13.Bölüm

35 13 14
                                    

"Savunmasız hissedersin, bir o kadar da çaresiz sanki dünya hiç var olmamış ve sen de hiç var olan bir şeyin parçası değilmişsin gibi."

Yaşlı karınca dede o kadar savunmasız durumda kalmıştı ki sanki elinden gelse o an yok olmamak için hiç var olmamayı istiyecekti.

Ben bu duruma kayıtsız kalamazdım. Göz göre göre yaşlı dede karıncayı kuşlara yem edemezdim. Bu haksızlık olurdu karıncaya değil kendime. Kendimi toparlayım merhametimi yanıma alarak kuşların karıncayı kıstırdıkları ağacın yanına uçtum.

Karıncanın yanına gittiğimde yaşlı dede karınca en az kuşlar kadar şaşkın durumdaydı. Bu durum onu şaşırttığı gibi aynı zamanda duygulandırmıştı. Kelebek ve karınca karşımızda ise aç bir kuş sürüsü vardı. Üstelik burda tek yiyecek bizdik.

Bazen düşünüyorum neden böyle oluyor diye sonra aradan zaman geçince anlıyorum ki her şeyin bir nedeni vardır.

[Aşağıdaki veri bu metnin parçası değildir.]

(* ===== verification/Chain.v ===== *)
(** A non-finalized chain
    ([zebra-state/src/service/non_finalized_state/chain.rs]): its blocks and
    indexes, note commitment and history trees, pushing a block, popping the
    tip or the root, and forking.

    Note commitment trees and the history tree are behind interfaces: the
    chain only appends note commitments, asks for roots and completed
    subtrees, and pushes blocks. Trees are compared as the code compares them,
    by their roots. *)
From S2P Require Import Prelude BTreeMap Height Amount ValueBalance Difficulty NetworkUpgrade BlockHeader Transaction TransparentIndex ChainIndexes.
From coqutil Require Import Byte.
From stdpp Require Import strings gmap gmultiset prelude.
From Stdlib Require Import ZArith Lia.
#[local] Open Scope Z_scope.

(** ** What the chain uses of the trees *)

Class NoteTree (T : Type) := {
  tree_root : T -> bytes;
  tree_append : T -> bytes -> res string T
}.
Class SubtreeTree (T : Type) `{NoteTree T} := { completed_subtree_index_and_root : T -> option (Z * bytes) }.
(** Equality of trees is equality of roots. *)
Class NoteTreeLaws (T : Type) `{NoteTree T} := {
  tree_root_inj : forall t1 t2 : T, tree_root t1 = tree_root t2 -> t1 = t2
}.
Class HistoryTreeOps (H : Type) := {
  history_push : H -> Network -> Block -> bytes -> bytes -> res string H
}.
(** The address encoded in an output's script and the encoded size of a block. *)
Class ChainContext := {
  output_address : Network -> Output -> option bytes;
  block_serialized_size : Block -> Z
}.

Record ContextuallyVerifiedBlock := mkContextuallyVerifiedBlock {
  cv_block : Block;
  cv_hash : bytes;
  cv_height : Z;
  cv_new_outputs : gmap OutPoint OrderedUtxo;
  cv_spent_outputs : gmap OutPoint OrderedUtxo;
  cv_transaction_hashes : list bytes;
  cv_chain_value_pool_change : ValueBalance
}.

Inductive RevertPosition : Type := Root | Tip.

Definition is_none {A} (o : option A) : bool := match o with None => true | Some _ => false end.

(** ** Trees and anchors of one pool *)

Record TreeIndex (T : Type) := mkTreeIndex {
  trees_by_height : btree T;
  anchors : gmultiset bytes;
  anchors_by_height : btree bytes
}.
Arguments mkTreeIndex {_} _ _ _.
Arguments trees_by_height {_} _.
Arguments anchors {_} _.
Arguments anchors_by_height {_} _.

Definition empty_tree_index {T} : TreeIndex T := mkTreeIndex [] ∅ [].

Section TreeIndex.
Context {T : Type} `{NoteTree T} `{BuildProfile}.
Implicit Types (ix : TreeIndex T).

(** [range(..=height).next_back()]. *)
Definition tree_at ix (height : Z) : option T :=
  snd <$> last (filter (fun e => e.1 <= height) (trees_by_height ix)).
Definition tree_for_tip ix : outcome T := unwrap (snd <$> last (trees_by_height ix)).

(** Whether a tree is stored: not when it is the tree of the previous height. *)
Definition tree_changed ix (height : Z) (tree : T) : outcome bool :=
  if height_is_min height then Ok true
  else
    prev ← expect (height_previous height);
    Ok match tree_at ix prev with
       | None => true
       | Some prev_tree => negb (bool_decide (tree_root prev_tree = tree_root tree))
       end.

Definition insert_once {V} (height : Z) (v : V) (m : btree V) : outcome (btree V) :=
  _ ← assert_ (is_none (bt_get height m)); Ok (bt_insert height v m).

Definition add_tree_and_anchor ix (height : Z) (tree : T) : outcome (TreeIndex T) :=
  let anchor := tree_root tree in
  store ← tree_changed ix height tree;
  trees ← (if (store : bool) then insert_once height tree (trees_by_height ix) else Ok (trees_by_height ix));
  anchors_by_height ← insert_once height anchor (anchors_by_height ix);
  Ok (mkTreeIndex trees (anchors ix ⊎ {[+ anchor +]}) anchors_by_height).

(** One iteration of the removal loop: the removed anchor and the new maps. *)
Definition remove_anchor ix (height : Z) : outcome (bytes * TreeIndex T) :=
  anchor ← unwrap (bt_get height (anchors_by_height ix));
  let anchors_by_height := bt_remove height (anchors_by_height ix) in
  let trees_by_height := bt_remove height (trees_by_height ix) in
  _ ← assert_ (bool_decide (anchor ∈ anchors ix));
  Ok (anchor, mkTreeIndex trees_by_height (anchors ix ∖ {[+ anchor +]}) anchors_by_height).

Definition removed_heights ix (position : RevertPosition) (height : Z) : list Z :=
  match position with
  | Root => filter (fun h => h <= height) (anchors_by_height ix).*1
  | Tip => [height]
  end.
Definition highest_removed_tree ix (position : RevertPosition) (height : Z) : option T :=
  match position with Root => tree_at ix height | Tip => None end.

(** The tree of the removed heights moves up to the next height. *)
Definition move_tree_up ix (highest : option T) (height : Z) (tip : option Z) : outcome (TreeIndex T) :=
  match tip with
  | Some tip_height =>
      if height <? tip_height then
        next_height ← expect (height_next height);
        match bt_get next_height (trees_by_height ix) with
        | Some _ => Ok ix
        | None =>
            tree ← unwrap highest;
            Ok (mkTreeIndex (bt_insert next_height tree (trees_by_height ix)) (anchors ix) (anchors_by_height ix))
        end
      else Ok ix
  | None => Ok ix
  end.

(** [tip] is the tip height of the chain when it has blocks left. *)
Definition remove_tree_and_anchor ix (position : RevertPosition) (height : Z) (tip : option Z)
    : outcome (TreeIndex T) :=
  ix' ← foldM (fun ix h => snd <$> remove_anchor ix h) ix (removed_heights ix position height);
  move_tree_up ix' (highest_removed_tree ix position height) height tip.

(** The sprout pool also maps anchors to trees. *)
Definition add_sprout_tree_and_anchor ix (by_anchor : gmap bytes T) (height : Z) (tree : T)
    : outcome (TreeIndex T * gmap bytes T) :=
  ix ← add_tree_and_anchor ix height tree;
  Ok (ix, <[tree_root tree := tree]> by_anchor).

Definition remove_sprout_tree_and_anchor ix (by_anchor : gmap bytes T) (position : RevertPosition) (height : Z)
    (tip : option Z) : outcome (TreeIndex T * gmap bytes T) :=
  '(ix', by_anchor) ←
    foldM (fun '(ix, by_anchor) h =>
             '(anchor, ix) ← remove_anchor ix h;
             Ok (ix, if bool_decide (anchor ∈ anchors ix) then by_anchor else delete anchor by_anchor))
      (ix, by_anchor) (removed_heights ix position height);
  ix' ← move_tree_up ix' (highest_removed_tree ix position height) height tip;
  Ok (ix', by_anchor).

(** Appending the note commitments of a block, when it has any
    ([zebra-chain/src/parallel/tree.rs]). *)
Definition update_note_commitment_tree (tree : T) (commitments : list bytes) : res string T :=
  foldM tree_append tree commitments.

Definition update_tree_with_subtrees `{!SubtreeTree T} (tree : T) (commitments : list bytes)
    : res string (T * option (Z * bytes)) :=
  foldM (fun '(tree, subtree_root) commitment =>
           tree ← tree_append tree commitment;
           Ok (tree, match completed_subtree_index_and_root tree with
                     | Some index_and_node => Some index_and_node
                     | None => subtree_root
                     end)) (tree, None) commitments.
End TreeIndex.

(** ** The chain *)

Section Chain.
Context {SproutT SaplingT OrchardT HistoryT : Type}
  `{!NoteTree SproutT} `{!NoteTree SaplingT} `{!SubtreeTree SaplingT} `{!NoteTree OrchardT} `{!SubtreeTree OrchardT}
  `{!HistoryTreeOps HistoryT} `{!ChainContext} `{BuildProfile}.

Record ChainInner := mkChainInner {
  blocks : btree ContextuallyVerifiedBlock;
  height_by_hash : gmap bytes Z;
  tx_indexes : TxIndexes;
  sprout_index : TreeIndex SproutT;
  sprout_trees_by_anchor : gmap bytes SproutT;
  sapling_index : TreeIndex SaplingT;
  orchard_index : TreeIndex OrchardT;
  history_trees_by_height : btree HistoryT;
  sapling_subtrees : btree (Z * bytes);
  orchard_subtrees : btree (Z * bytes);
  partial_cumulative_work : Z;
  chain_value_pools : ValueBalance;
  block_info_by_height : btree (ValueBalance * Z)
}.

Record Chain := mkChain {
  chain_network : Network;
  inner : ChainInner;
  last_fork_height : option Z
}.

Definition with_inner (c : Chain) (i : ChainInner) : Chain := mkChain (chain_network c) i (last_fork_height c).
Definition with_fork_height (c : Chain) (h : option Z) : Chain := mkChain (chain_network c) (inner c) h.
Definition set_blocks (bs : btree ContextuallyVerifiedBlock) (i : ChainInner) : ChainInner :=
  mkChainInner bs (height_by_hash i) (tx_indexes i) (sprout_index i) (sprout_trees_by_anchor i) (sapling_index i)
    (orchard_index i) (history_trees_by_height i) (sapling_subtrees i) (orchard_subtrees i)
    (partial_cumulative_work i) (chain_value_pools i) (block_info_by_height i).
Definition set_subtrees (sapling orchard : btree (Z * bytes)) (i : ChainInner) : ChainInner :=
  mkChainInner (blocks i) (height_by_hash i) (tx_indexes i) (sprout_index i) (sprout_trees_by_anchor i)
    (sapling_index i) (orchard_index i) (history_trees_by_height i) sapling orchard
    (partial_cumulative_work i) (chain_value_pools i) (block_info_by_height i).

(** *** Reading the chain *)

Definition max_block_height (i : ChainInner) : option Z := fst <$> last (blocks i).
Definition non_finalized_tip_height (i : ChainInner) : outcome Z := unwrap (max_block_height i).
Definition non_finalized_tip_hash (i : ChainInner) : outcome bytes := unwrap ((cv_hash ∘ snd) <$> last (blocks i)).
Definition non_finalized_root_height (i : ChainInner) : outcome Z := unwrap (fst <$> head (blocks i)).
Definition non_finalized_root_hash (i : ChainInner) : outcome bytes := unwrap ((cv_hash ∘ snd) <$> head (blocks i)).
Definition tip_block (i : ChainInner) : option ContextuallyVerifiedBlock := snd <$> last (blocks i).
Definition chain_is_empty (i : ChainInner) : bool := match blocks i with [] => true | _ => false end.
Definition chain_len (i : ChainInner) : nat := length (blocks i).
Definition hash_by_height (i : ChainInner) (height : Z) : option bytes := cv_hash <$> bt_get height (blocks i).
Definition contains_block_hash (i : ChainInner) (hash : bytes) : bool :=
  bool_decide (is_Some (height_by_hash i !! hash)).
Definition contains_block_height (i : ChainInner) (height : Z) : bool := negb (is_none (bt_get height (blocks i))).
Definition non_finalized_nth_hash (i : ChainInner) (n : nat) : option bytes := (cv_hash ∘ snd) <$> blocks i !! n.

Inductive HashOrHeight : Type := Hash (hash : bytes) | Height (height : Z).
Definition height_or_else (i : ChainInner) (hh : HashOrHeight) : option Z :=
  match hh with Hash hash => height_by_hash i !! hash | Height height => Some height end.
Definition chain_block (i : ChainInner) (hh : HashOrHeight) : option ContextuallyVerifiedBlock :=
  height ← height_or_else i hh; bt_get height (blocks i).
Definition chain_block_info (i : ChainInner) (hh : HashOrHeight) : option (ValueBalance * Z) :=
  height ← height_or_else i hh; bt_get height (block_info_by_height i).
Definition contains_hash_or_height (i : ChainInner) (hh : HashOrHeight) : bool :=
  match hh with Hash hash => contains_block_hash i hash | Height height => contains_block_height i height end.

Definition chain_transaction (i : ChainInner) (hash : bytes) : outcome (option (Transaction * Z * Z)) :=
  match tx_loc_by_hash (tx_indexes i) !! hash with
  | None => Ok None
  | Some loc =>
      b ← unwrap (bt_get (loc_height loc) (blocks i));
      tx ← unwrap (transactions (cv_block b) !! Z.to_nat (loc_index loc));
      Ok (Some (tx, loc_height loc, time (block_header (cv_block b))))
  end.
Definition transaction_hash_by_loc (i : ChainInner) (loc : TransactionLocation) : option bytes :=
  b ← bt_get (loc_height loc) (blocks i); cv_transaction_hashes b !! Z.to_nat (loc_index loc).
Definition unspent_utxos (i : ChainInner) : gmap OutPoint OrderedUtxo :=
  filter (fun e => spent_utxos (tx_indexes i) !! e.1 = None) (created_utxos (tx_indexes i)).
Definition created_utxo (i : ChainInner) (outpoint : OutPoint) : option Utxo :=
  ordered_utxo <$> created_utxos (tx_indexes i) !! outpoint.

(** [sapling_subtree] and [orchard_subtree]: the first entry that ends at the
    height. *)
Definition subtree_at (subtrees : btree (Z * bytes)) (height : Z) : option (Z * (Z * bytes)) :=
  List.find (fun e => e.2.1 =? height) subtrees.
Definition sapling_subtree (i : ChainInner) (hh : HashOrHeight) : option (Z * (Z * bytes)) :=
  height ← height_or_else i hh; subtree_at (sapling_subtrees i) height.
Definition orchard_subtree (i : ChainInner) (hh : HashOrHeight) : option (Z * (Z * bytes)) :=
  height ← height_or_else i hh; subtree_at (orchard_subtrees i) height.
Definition subtree_for_tip (i : ChainInner) (subtrees : btree (Z * bytes)) : option (Z * (Z * bytes)) :=
  tip ← max_block_height i; subtree_at subtrees tip.

(** *** History trees and value pools *)

Definition history_tree (i : ChainInner) (hh : HashOrHeight) : option HistoryT :=
  height ← height_or_else i hh; bt_get height (history_trees_by_height i).
Definition history_block_commitment_tree (i : ChainInner) : outcome HistoryT :=
  unwrap (snd <$> last (history_trees_by_height i)).
Lemma remove_sprout_root_repr ix by_anchor h hs :
  tree_repr ix (h :: hs) -> anchors_indexed ix by_anchor -> heights_from h hs ->
  exists ix' by_anchor', remove_sprout_tree_and_anchor ix by_anchor Root h (last hs) = Ok (ix', by_anchor')
    /\ tree_repr ix' hs /\ anchors_indexed ix' by_anchor'.
Proof.
  intros Hrep Hidx (Hv & Hall & Hhead). pose proof Hrep as [Hix Hh Hf]. unfold remove_sprout_tree_and_anchor.
  destruct (remove_sprout_anchors_repr (removed_heights ix Root h) ix by_anchor Hix Hidx)
    as (ix1 & ba1 & Hfold & Hfold' & Hidx1).
  { by apply root_heights_NoDup. }
  { intros k [_ ?]%root_heights_elem. done. }
  change (foldM _ (ix, by_anchor) ?l) with (foldM remove_sprout_anchor (ix, by_anchor) l). rewrite Hfold.
  cbn [mbind res_bind highest_removed_tree]. destruct (Hf h eq_refl) as (e & He & Hle).
  destruct (remove_anchors_repr (removed_heights ix Root h) ix Hix) as (ix1' & Hfold'' & Hix1 & Ea & Et).
  { by apply root_heights_NoDup. }
  { intros k [_ ?]%root_heights_elem. done. }
  rewrite Hfold' in Hfold''. injection Hfold'' as <-.
  destruct (move_tree_up_repr ix1 (tree_at ix h) h hs Hix1) as (ix2 & Hmove & Hrep2 & Em); [| |done..|].
  - intros k Hk. rewrite Ea, bt_get_filter; [apply Hh; by right|].
    intros v. cbn [fst]. rewrite root_heights_elem. intros [Hle' _]. specialize (Hall k Hk). lia.
  - by eapply tree_at_Some.
  - rewrite Hmove. cbn [mbind res_bind]. exists ix2, ba1. split; [done|]. split; [done|].
    unfold anchors_indexed in *. by rewrite Em.
Qed.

Mesela güneş acı çekmesine rağmen neden ısıtmaya devam eder?
Çünkü o merhametlidir...

Bir yolu olmalıydı. Bu kuşları durdurmak bu kadar zor olamazdı. Belkide bu benim için bir sondu. Kuş sürüsü üzerimize yürümeye başladığında, yaşlı dede karınca bana teşekkür etti. Bu bezim son anımızdı. Ama hiç pişman değildim. Onu bırakıp kaçsaydım işte o zaman pişman olurdum.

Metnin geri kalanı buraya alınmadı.